In situ cell division and mortality rates of SAR11, SAR86, Bacteroidetes , and Aurantivirga during phytoplankton blooms reveal differences in population controls.

Net growth of microbial populations, i.e., changes in abundances over time, can be studied using 16S rRNA fluorescence in situ hybridization (FISH). However, this approach does not differentiate between mortality and cell division rates. We used FISH-based image cytometry in combination with dilution culture experiments to study net growth, cell division, and mortality rates of four bacterial taxa over two distinct phytoplankton blooms: the oligotrophs SAR11 and SAR86, the copiotrophic phylum Bacteroidetes , and its genus Aurantivirga . Cell volumes, ribosome content, and frequency of dividing cells (FDC) co-varied over time.
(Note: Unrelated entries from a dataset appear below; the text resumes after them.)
(* ===== verification/VolumeNodes.v ===== *)
(** * internal/controller/volume_nodes.go: choosing nodes and replica counts *)
From S2P Require Import Prelude GoStrings K8s ApiTypes WireTypes Client MemStore.

Definition controlPlaneLabel := "node-role.kubernetes.io/control-plane".
Definition isCP (node : Node) : bool :=
  bool_decide (is_Some (om_Labels (node_meta node) !! controlPlaneLabel)).
Definition node_Name (node : Node) : string := om_Name (node_meta node).
Definition listNodes : M (result (list Node)) := kList KNode None ∅.

(** The first worker that is not in use, else the first worker. *)
Definition unused_of (used : gset string) (nodes : list Node) : string :=
  match filter (λ n, isCP n = false ∧ node_Name n ∉ used) nodes with
  | n :: _ => node_Name n
  | [] =>
      match filter (λ n, isCP n = false) nodes with
      | n :: _ => node_Name n
      | [] => ""
      end
  end.

Definition pickUnusedNode (used : gset string) : M string :=
  r ← listNodes;
  match r with
  | Err _ => Ret ""
  | Ok nodes => Ret (unused_of used nodes)
  end.

Definition pickAnyWorkerNode : M (result string) :=
  nodes ←? listNodes;
  match filter (λ n, isCP n = false) nodes with
  | n :: _ => Ret (Ok (node_Name n))
  | [] =>
      match nodes with
      | n :: _ => Ret (Ok (node_Name n))
      | [] => Ret (Err (Errorf "no worker nodes available" []))
      end
  end.

(** The automatic count: workers, else all nodes, at least one. *)
Definition auto_count (nodes : list Node) : Z :=
  let count := length (filter (λ n, isCP n = false) nodes) in
  let count := if decide (count = 0 ∧ 0 < length nodes) then length nodes else count in
  let count := if decide (count < 1) then 1 else count in
  Z.of_nat count.

Definition replicasForVolume (volume : Volume) : M (result Z) :=
  match ParseReplicaCount (vs_ReplicaCount (vol_spec volume)) with
  | Err e => Ret (Err e)
  | Ok (count, auto) =>
      if negb auto then Ret (Ok count) else
      nodes ←? listNodes;
      Ret (Ok (auto_count nodes))
  end.

Definition worker_names (nodes : list Node) : list string :=
  match node_Name <$> filter (λ n, isCP n = false) nodes with
  | [] => node_Name <$> nodes
  | workers => workers
  end.

(** [workers[:n]]; a negative [n] is out of range and panics, which no caller
    reaches since counts are positive. *)
Definition pickWorkerNodes (n : Z) : M (result (list string)) :=
  nodes ←? listNodes;
  let workers := SortStrings (worker_names nodes) in
  let n := if (n >? Z.of_nat (length workers))%Z then Z.of_nat (length workers) else n in
  Ret (Ok (take (Z.to_nat n) workers)).

(** ** Lemmas *)
Lemma unused_of_fresh used nodes :
  (∃ n, n ∈ nodes ∧ isCP n = false ∧ (node_Name n ∉ used)) →
  (unused_of used nodes ∉ used) ∧
  ∃ n, n ∈ nodes ∧ isCP n = false ∧ node_Name n = unused_of used nodes.
Proof.
  intros (n & Hn & Hw & Hu). unfold unused_of.
  destruct (filter (λ n, isCP n = false ∧ node_Name n ∉ used) nodes) as [|m ms] eqn:E.
  - assert (n ∈ filter (λ n, isCP n = false ∧ node_Name n ∉ used) nodes) as Hin
      by (apply list_elem_of_filter; auto).
    rw E in Hin. by apply not_elem_of_nil in Hin.
  - assert (m ∈ filter (λ n, isCP n = false ∧ node_Name n ∉ used) nodes) as Hin
      by (rw E; apply list_elem_of_here).
    apply list_elem_of_filter in Hin as [[??] ?]. eauto.
Qed.

Lemma unused_of_worker used nodes :
  (∃ n, n ∈ nodes ∧ isCP n = false) →
  ∃ n, n ∈ nodes ∧ isCP n = false ∧ node_Name n = unused_of used nodes.
Proof.
  intros (n & Hn & Hw). unfold unused_of.
  destruct (filter (λ n, isCP n = false ∧ node_Name n ∉ used) nodes) as [|m ms] eqn:E.
  - destruct (filter (λ n, isCP n = false) nodes) as [|m ms] eqn:E'.
    + assert (n ∈ filter (λ n, isCP n = false) nodes) as Hin
        by (apply list_elem_of_filter; auto).
      rw E' in Hin. by apply not_elem_of_nil in Hin.
    + assert (m ∈ filter (λ n, isCP n = false) nodes) as Hin
        by (rw E'; apply list_elem_of_here).
      apply list_elem_of_filter in Hin as [??]. eauto.
  - assert (m ∈ filter (λ n, isCP n = false ∧ node_Name n ∉ used) nodes) as Hin
      by (rw E; apply list_elem_of_here).
    apply list_elem_of_filter in Hin as [[??] ?]. eauto.
Qed.

Lemma auto_count_pos nodes : (1 ≤ auto_count nodes)%Z.
Proof. unfold auto_count. case_decide; case_decide; lia. Qed.

Lemma listNodes_wp Q :
  (∀ r, Q [ev (S:=ctl) (List KNode None ∅) r] r) → wp listNodes Q.
Proof. done. Qed.

(** The desired count is read without writing anything, and is positive. *)
Lemma replicasForVolume_wp volume :
  wp (replicasForVolume volume)
     (λ tr r, read_only tr ∧ ∀ n, r = Ok n → (1 ≤ n)%Z).
Proof.
  unfold replicasForVolume.
  destruct (ParseReplicaCount _) as [[n auto]|e] eqn:E.
  - apply ParseReplicaCount_ok in E. destruct auto; cbn [negb].
    + wp_step. apply listNodes_wp. intros [nodes|e].
      * wp_step. split; [by repeat constructor|]. intros n' [= <-].
        apply auto_count_pos.
      * split; [by repeat constructor|done].
    + wp_step. split; [constructor|]. intros n' [= <-].
      destruct E as [[? _]|(_ & ? & _)]; [done|lia].
  - wp_step. split; [constructor|done].
Qed.

Lemma pickUnusedNode_wp used :
  wp (pickUnusedNode used)
     (λ tr r, read_only tr ∧
        match lists KNode tr with
        | nodes :: _ => r = unused_of used nodes
        | [] => r = ""
        end).
Proof.
  unfold pickUnusedNode. wp_step. apply listNodes_wp. intros [nodes|e]; wp_step;
    by split; [repeat constructor|].
Qed.

Lemma pickWorkerNodes_wp n :
  wp (pickWorkerNodes n)
     (λ tr r, read_only tr ∧
        ∀ ws, r = Ok ws → ∃ nodes,
          lists KNode tr = [nodes] ∧
          ws = take (Z.to_nat (Z.min n (Z.of_nat (length (worker_names nodes)))))
                 (SortStrings (worker_names nodes))).
Proof.
  unfold pickWorkerNodes. wp_step. apply listNodes_wp. intros [nodes|e].
  - wp_step. split; [by repeat constructor|]. intros ws [= <-]. exists nodes.
    split; [done|]. rw length_SortStrings. f_equal.
    destruct (Z.gtb_spec n (Z.of_nat (length (worker_names nodes)))); lia.
  - split; [by repeat constructor|done].
Qed.

(** ** Properties *)

(** The initial placement is the [n] least worker names in order (all of
    them when there are fewer), chosen among the workers, or among all nodes
    when there is no worker. *)
Theorem pickWorkerNodes_least (n : Z) (tr : trace) (ws : list string) :
  exec (pickWorkerNodes n) tr (Ok ws) →
  ∃ nodes rest,
    lists KNode tr = [nodes] ∧
    ws ++ rest ≡ₚ worker_names nodes ∧
    StronglySorted String.le (ws ++ rest) ∧
    Z.of_nat (length ws) = Z.max 0 (Z.min n (Z.of_nat (length (worker_names nodes)))).
Proof.
  intros Hex. pose proof (exec_wp _ _ _ _ Hex (pickWorkerNodes_wp n)) as [_ H].
  destruct (H ws eq_refl) as (nodes & Hl & ->).
  set (k := Z.to_nat _). exists nodes, (drop k (SortStrings (worker_names nodes))).
  rw take_drop. split_and!; [done|apply SortStrings_perm|apply SortStrings_sorted|].
  rw length_take length_SortStrings. lia.
Qed.

(** A cluster with two workers and a control-plane node. *)
Definition small_cluster : world :=
  put KNode (labelled_node "w2" false) (put KNode (labelled_node "cp" true)
    (put KNode (labelled_node "w1" false) empty_world)).

Lemma pickWorkerNodes_least_witness :
  ∃ nodes rest,
    lists KNode (run mem_handler (pickWorkerNodes 1) small_cluster).1.1 = [nodes] ∧
    ["w1"] ++ rest ≡ₚ worker_names nodes ∧
    StronglySorted String.le (["w1"] ++ rest) ∧
    Z.of_nat (length ["w1"]) =
      Z.max 0 (Z.min 1 (Z.of_nat (length (worker_names nodes)))).
Proof.
  apply (pickWorkerNodes_least 1 _ ["w1"]).
  pose proof (run_exec mem_handler (pickWorkerNodes 1) small_cluster) as H.
  replace (Ok ["w1"]) with (run mem_handler (pickWorkerNodes 1) small_cluster).1.2
    by (vm_compute; reflexivity).
  exact H.
Defined.

(** A new replica goes to a worker not in use whenever there is one; when
    all workers are in use it still goes to a worker. *)
Theorem pickUnusedNode_spreads (used : gset string) (tr : trace) (r : string)
    (nodes : list Node) :
  exec (pickUnusedNode used) tr r → lists KNode tr = [nodes] →
  ((∃ n, n ∈ nodes ∧ isCP n = false ∧ (node_Name n ∉ used)) → r ∉ used) ∧
  ((∃ n, n ∈ nodes ∧ isCP n = false) →
   ∃ n, n ∈ nodes ∧ isCP n = false ∧ node_Name n = r).
Proof.
  intros Hex Hl. pose proof (exec_wp _ _ _ _ Hex (pickUnusedNode_wp used)) as [_ H].
  rw Hl in H. subst r. split.
  - intros Hn. by destruct (unused_of_fresh used nodes Hn).
  - apply unused_of_worker.
Qed.

Lemma pickUnusedNode_spreads_witness :
  let nodes := [labelled_node "w1" false; labelled_node "w2" false] in
  ((∃ n, n ∈ nodes ∧ isCP n = false ∧ (node_Name n ∉ ({["w1"]} : gset string))) →
   "w2" ∉ ({["w1"]} : gset string)) ∧
  ((∃ n, n ∈ nodes ∧ isCP n = false) →
   ∃ n, n ∈ nodes ∧ isCP n = false ∧ node_Name n = "w2").
Proof.
  intros nodes.
  apply (pickUnusedNode_spreads {["w1"]}
           [ev (S:=ctl) (List KNode None ∅) (Ok nodes)] "w2" nodes).
  - eexists _, _. split; [reflexivity|]. vm_compute. split; reflexivity.
  - reflexivity.
Defined.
Among the three, FDC was the most suitable predictor to calculate the cell division rates for the selected taxa. The FDC-derived cell division rates for SAR86 of up to 0.8 d -1 and Aurantivirga of up to 1.9 d -1 differed, as expected for oligotrophs and copiotrophs. Surprisingly, SAR11 also reached high cell division rates of up to 1.9 d -1 , even before the onset of phytoplankton blooms. For all four taxonomic groups, the abundance-derived net growth (-0.6 to 0.5 d -1 ) was about an order of magnitude lower than the cell division rates. Consequently, mortality rates were comparably high to cell division rates, indicating that about 90% of bacterial production is recycled without apparent time lag within one day. Our study shows that determining taxon-specific cell division rates complements omics-based tools and provides unprecedented clues on individual bacterial growth strategies including bottom-up and top-down controls.